HOW TO CELEBRATE ST GEORGE’S DAY
St George’s Day is one that often gets overlooked by the hospitality industry. Especially in comparison to St Patrick’s Day, the month before, which sends cities into week-long celebrations. But there’s no reason we should celebrate St George’s Day any less. After all, it is also known as the Feast of Saint George’s Day…Yes, you’re right in thinking that, in this context, ‘feast’ doesn’t actually mean ‘a large meal’ but rather an annual religious celebration dedicated to a saint, but there’s nothing to stop us from throwing a feast to celebrate, right?
All over the world countries are celebrating this religious day, which falls annually on April 23, including Bulgaria, England, Georgia, Portugal, Romania, and Spain.
BULGARIA, CROATIA & SLOVENIA
In the UK, a roast dinner with all the trimmings may be a tradition on St George’s Day. But in Bulgaria, roasting a whole leg of lamb on a spit is the way to go (known as ‘cheverme’). There’s a great stuffed lamb shoulder recipe here – don’t worry, you won’t need a spit!
In Croatia and Slovenia, it’s also common to roast a lamb, with the holiday celebrating the return of springtime and considered one of the most important dates in the calendar.
Here’s a Croatian roasted lamb speciality, if you’d like to try something different, which uses fresh Mediterranean ingredients like tomato, apple, and rosemary.

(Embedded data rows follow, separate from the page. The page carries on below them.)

(** * Reeds-Shepp path generation (modules/planning/open_space/reeds_shepp_path.cc)

    A shallow embedding of the Reeds-Shepp planner of Apollo's open-space
    module.

    - C++ [double] is binary64, embedded as Rocq's primitive [float]: every
      arithmetic operation rounds once, to nearest even (no fused
      multiply-add, no extended precision).
    - [std::vector] is a list; allocation never fails.
    - A function that writes through a pointer takes the pointee and
      returns its new value; the member functions that append to
      [all_possible_paths] thread the collection.
    - A call that may throw [std::out_of_range] or run into undefined
      behaviour returns an [outcome].
    - The mathematical functions of the C library and of
      [apollo::common::math] are parameters of the model. *)

From Stdlib Require Import String Ascii ZArith List Bool Lia Floats Permutation.
Import ListNotations.

Open Scope float_scope.

(** ** Outcomes of a call *)

(** [Ret a]: the call returns [a].  [OutOfRange]: [std::vector::at] throws.
    [Undefined]: the C++ standard gives the call no meaning ([back] or
    [pop_back] of an empty vector, a read past an array, a conversion of a
    double that does not fit [std::size_t]). *)
Inductive outcome (A : Type) : Type :=
| Ret (a : A)
| OutOfRange
| Undefined.

Arguments Ret {A} a.
Arguments OutOfRange {A}.
Arguments Undefined {A}.

Definition bind {A B : Type} (c : outcome A) (k : A -> outcome B) : outcome B :=
  match c with
  | Ret a => k a
  | OutOfRange => OutOfRange
  | Undefined => Undefined
  end.

Notation "x <- c ';;' k" := (bind c (fun x => k))
  (at level 100, c at next level, right associativity).
Notation "' p <- c ';;' k" := (bind c (fun p => k))
  (at level 100, p pattern, c at next level, right associativity).

(** ** Vectors *)

(** [v.at(i)] for a [std::size_t] index. *)
Definition at_ {A : Type} (v : list A) (i : nat) : outcome A :=
  match nth_error v i with
  | Some a => Ret a
  | None => OutOfRange
  end.

Fixpoint update {A : Type} (v : list A) (i : nat) (a : A) : list A :=
  match v, i with
  | [], _ => []
  | _ :: w, O => a :: w
  | b :: w, S j => b :: update w j a
  end.

(** [v.at(i) = a]. *)
Definition assign {A : Type} (v : list A) (i : nat) (a : A) : outcome (list A) :=
  if (i <? length v)%nat then Ret (update v i a) else OutOfRange.

(** [v.back()], undefined on an empty vector. *)
Definition back {A : Type} (v : list A) : outcome A :=
  match rev v with
  | a :: _ => Ret a
  | [] => Undefined
  end.

(** [v.pop_back()], undefined on an empty vector. *)
Definition pop_back {A : Type} (v : list A) : outcome (list A) :=
  match v with
  | [] => Undefined
  | _ => Ret (removelast v)
  end.

(** A counted [for] loop over the indices [ixs], threading the state [s]. *)
Fixpoint for_each {S : Type} (ixs : list nat) (body : nat -> S -> outcome S)
    (s : S) : outcome S :=
  match ixs with
  | [] => Ret s
  | i :: js => s' <- body i s ;; for_each js body s'
  end.

(** ** Conversions between doubles and integers *)

(** The integer part of a finite double, [None] for infinities and NaN. *)
Definition integer_part (f : float) : option Z :=
  match Prim2SF f with
  | S754_zero _ => Some 0%Z
  | S754_finite s m e =>
      let a := if (0 <=? e)%Z then Z.shiftl (Zpos m) e
               else Z.shiftr (Zpos m) (- e) in
      Some (if s then (- a)%Z else a)
  | _ => None
  end.

(** Conversion of a double to [std::size_t] (64 bits): truncation toward
    zero; undefined when the truncated value is not representable. *)
Definition size_t_of_double (f : float) : outcome nat :=
  match integer_part f with
  | Some z => if ((0 <=? z) && (z <? 2 ^ 64))%Z then Ret (Z.to_nat z)
              else Undefined
  | None => Undefined
  end.

(** Conversion of a [std::size_t] to double. *)
Definition double_of_size_t (n : nat) : float :=
  PrimFloat.of_uint63 (Uint63.of_Z (Z.of_nat n)).

(** Conversion of an [int] to [std::size_t]: modulo [2^64]. *)
Definition size_t_of_int (i : Z) : nat := Z.to_nat (i mod 2 ^ 64).

(** The [double] index of the discretizer, which only ever holds small
    integers, is kept as an integer; it converts to [std::size_t] when it
    is not negative. *)
Definition size_t_of_index (index : Z) : outcome nat :=
  if (index <? 0)%Z then Undefined else Ret (Z.to_nat index).

Definition M_PI : float := 0x1.921fb54442d18p+1.

(** ** The mathematical functions the file calls *)

(** [sin], [cos], [tan], [atan2], [asin], [acos] are the C library's
    ([std::sqrt] and [std::abs] are the primitive [sqrt] and [abs] of
    binary64).  [NormalizeAngle] and [Cartesian2Polar] are
    [apollo::common::math]'s, declared outside this file: the model takes
    all of them as parameters. *)
Class Math : Type := {
  sin : float -> float;
  cos : float -> float;
  tan : float -> float;
  atan2 : float -> float -> float;
  asin : float -> float;
  acos : float -> float;
  NormalizeAngle : float -> float;
  Cartesian2Polar : float -> float -> float * float
}.

(** ** Data *)

Record Node3d : Type := {
  GetX : float;
  GetY : float;
  GetPhi : float
}.

(** Modelled from the spec: the struct [RSPParam] is declared in the header
    reeds_shepp_path.h, which is not part of the sources; a primitive that
    does not validate leaves "all outputs at their default (zero)" and the
    flag false. *)
Record RSPParam : Type := {
  flag : bool;
  t : float;
  u : float;
  v : float
}.

Definition RSPParam0 : RSPParam := {| flag := false; t := 0; u := 0; v := 0 |}.

(** Modelled from the spec: the struct [ReedSheppPath] is declared in the
    same header; a candidate path carries its segment lengths and types, its
    total length and the sample sequences filled by the discretizer. *)
Record ReedSheppPath : Type := {
  segs_lengths : list float;
  segs_types : list ascii;
  total_length : float;
  x : list float;
  y : list float;
  phi : list float;
  gear : list bool
}.

Definition Paths : Type := list ReedSheppPath.

(** The sample buffers of the discretizer. *)
Record Buffers : Type := {
  px : list float;
  py : list float;
  pphi : list float;
  pgear : list bool
}.

(** The members of a [ReedShepp] object that the file reads:
    [max_kappa_] and [open_space_conf_.step_size()]. *)
Record ReedShepp : Type := {
  max_kappa_ : float;
  step_size : float
}.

Fancy something a little more traditional? Try Jamie Oliver’s lamb roast – the homemade mint sauce is a real winner. Or go big on flavour with this Persian recipe. Think sweet molasses, fragrant cumin, and a fresh pomegranate salad.
In Spain, where St George (or Sant Jordi) is heavily associated, a public holiday not dissimilar from Valentine’s Day is held. Roses and books are exchanged by lovers, and the region of Catalonia celebrates by filling the streets with book and flower stalls, as well as food stalls.
You could adopt this tradition and encourage guests to bring books to swap? Or even gift everyone a flower, with a note about the tradition. And why not take inspiration from the food too?
In Albania, St George’s day is celebrated a little later, on May 6. Known as Shen Gjergji or Shengjergji, people come together to celebrate the blessing of God, attend church ceremonies, and sing songs about St George.
Later, they might tuck into traditional Albanian dishes. Favourites include Byrek, a salty pie made with filo pastry. It’s often filled with spinach but the cheese and meat versions are just as delicious.
Qofte, or grilled meatballs, is one of the most popular meat dishes of Albania. Generally, qofte are seasoned with spices and fresh mint and served with raw onion, salad and flatbreads.
Albania is also famous for its seafood. Whole fish are cooked over a hot fire and served with a light salad.
Meals are often finished with a sweet treat like Baklava. This Turkish delicacy is just as popular in Albania. Nutty, sweet and delicious.
In the UK, St George’s Day is celebrated with an array of typical English traditions, with morris dancing and Punch and Judy shows being just two. But it’s the food we’re most interested in…
The BBC Good Food site offers all kinds of menu ideas, from age-old classics to retro desserts.
Jamie Oliver has some great ideas too, like his pheasant stew, English muffins, brown shrimps on toast, and treacle tart.
For some slightly more refined dishes, take a look at Great British Chefs – the traditional fish and chips is a winner.
However you celebrate St George’s Day this year, make sure it’s an occasion to remember. Whether you break British tradition and take influence from another country or roll out some old classics, get planning and start spreading the news that your establishment is the place to come for St George’s Day.